While hurricane Dorian battered the Bahamas, Florence County prepared for its impact ahead of its arrival.
“The most important thing is to take necessary precautions ahead of time to make sure your family has every need met before the storm hits,” Levi James, public education/information officer for Florence County’s Emergency Management Department, said.
“Food supplies, water, batteries–whatever you may need during a crisis situation, go ahead and make sure you have it,” James said. “Make sure the information and updates you are receiving are accurate.”
Wednesday, Sept 4, during the afternoon, the Florence County Emergency Management Department moved to OPCON 1 (operational condition) with full activation of the Emergency Operations Center.
Wednesday, Sept. 4, as Dorian began to reach the Carolinas FMU announced that classes would not be held for the remainder of the week.
Tuesday, Sept. 3, the storm was down to a category two, but still posed a threat to the coasts of Florida, Georgia, South Carolina and North Carolina. Mandatory evacuations and highway reversals were put into effect along the coastline. As of Tuesday, Sept. 3, FMU and Florence County District 1 had not made any class cancellations because of Dorian.

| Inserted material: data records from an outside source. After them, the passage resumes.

(** X3.  A name that occurs again in the feature names changes nothing:
    the table is the one built for the names with the later occurrences
    dropped. *)
Theorem preprocess_repeated_names_no_effect {P : Type} `{Pipeline P}
    (model model' : P) (cols : list string) (age gender rural : PyVal) :
  step_feature_names_in_ model "pre" = Ok cols ->
  step_feature_names_in_ model' "pre" = Ok (ordered_unique cols) ->
  fst (preprocess age gender rural model) =
  fst (preprocess age gender rural model').
Proof.
  intros Hn Hn'.
  rewrite (preprocess_table model age gender rural cols Hn).
  rewrite (preprocess_table model' age gender rural _ Hn').
  now rewrite ordered_unique_idempotent.
Qed.

(** X4.  For a request the form can produce, the cells the pipeline is
    given are in range: AGE is an integer from 0 to 120, GENDER is MALE
    or FEMALE, RURAL is YES or NO (each where the column is expected). *)
Theorem preprocess_form_values_in_range {P : Type} `{Pipeline P}
    (model : P) (cols : list string) (age gender rural : PyVal) :
  valid_request age gender rural ->
  step_feature_names_in_ model "pre" = Ok cols ->
  exists df,
    preprocess age gender rural model = (Ok df, model) /\
    (In "AGE" cols ->
     exists n, df_at df 0 "AGE" = Some (PyInt n) /\ (0 <= n <= 120)%Z) /\
    (In "GENDER" cols ->
     df_at df 0 "GENDER" = Some (PyStr "MALE") \/
     df_at df 0 "GENDER" = Some (PyStr "FEMALE")) /\
    (In "RURAL" cols ->
     df_at df 0 "RURAL" = Some (PyStr "YES") \/
     df_at df 0 "RURAL" = Some (PyStr "NO")).
Proof.
  intros (Ha & Hg & Hr) Hn.
  destruct (preprocess_cells model age gender rural cols Hn)
    as (df & Hrun & _ & _ & Hcell).
  exists df. split; [exact Hrun |].
  destruct Ha as (n & -> & Hn').
  destruct Hg as (g & -> & Hg'). destruct Hr as (r & -> & Hr').
  simpl in Hn', Hg', Hr'.
  split; [| split].
  - intros Hin. exists n. now rewrite (Hcell _ Hin).
  - intros Hin. rewrite (Hcell _ Hin). cbn.
    destruct Hg' as [<- | [<- | []]]; auto.
  - intros Hin. rewrite (Hcell _ Hin). cbn.
    destruct Hr' as [<- | [<- | []]]; auto.
Qed.

(** ** More on the callback *)

Section PredictionExtras.

Context {P : Type} `{Pipeline P}.
(** What accounts for a run that stopped with exception [e] before the
    statement [next] ([None] stands for a [print]): the last call threw; or
    [next] calls a method on the latest value of its receiver, which is not
    an object; or [next] prints the [getMin()] result just handed back,
    which [%d] refuses with [e]. *)
Definition fault_cause (e : PyExc) (next : option (option HostCall))
    (tr : Trace) : bool :=
  match e with
  | HostError =>
      match hd_error (rev tr) with
      | Some (Call _ Throws) => true
      | _ => false
      end
  | AttributeError =>
      match next with
      | Some (Some method) =>
          match receiver method tr with
          | Some (Returns (PyObj _)) => false
          | Some (Returns _) => true
          | _ => false
          end
      | _ => false
      end
  | TypeError | ValueError | OverflowError =>
      match next, hd_error (rev tr) with
      | Some None, Some (Call (getMin _) (Returns (PyFloat _))) => false
      | Some None, Some (Call (getMin _) (Returns v)) =>
          PyExc_eqb (format_fault v) e
      | _, _ => false
      end
  end.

“We haven’t canceled any classes, but we are monitoring the situation and having daily meetings coordinated with the county’s emergency management department,” Douglas Nunnally, director of security and school safety for Florence 1 School District, said. “Usually one or two of our schools are designated as hurricane shelters, so if needed we are ready to secure our facilities and make sure everything is ready to be reoccupied.”
By Tuesday, Sept. 3, evening, a shift in Dorian’s path increased concerns and led Florence County 1 schools and Francis Marion University to take a half day on Wednesday, Sept. 4, due to the threat of severe winds and rain as the storm approached.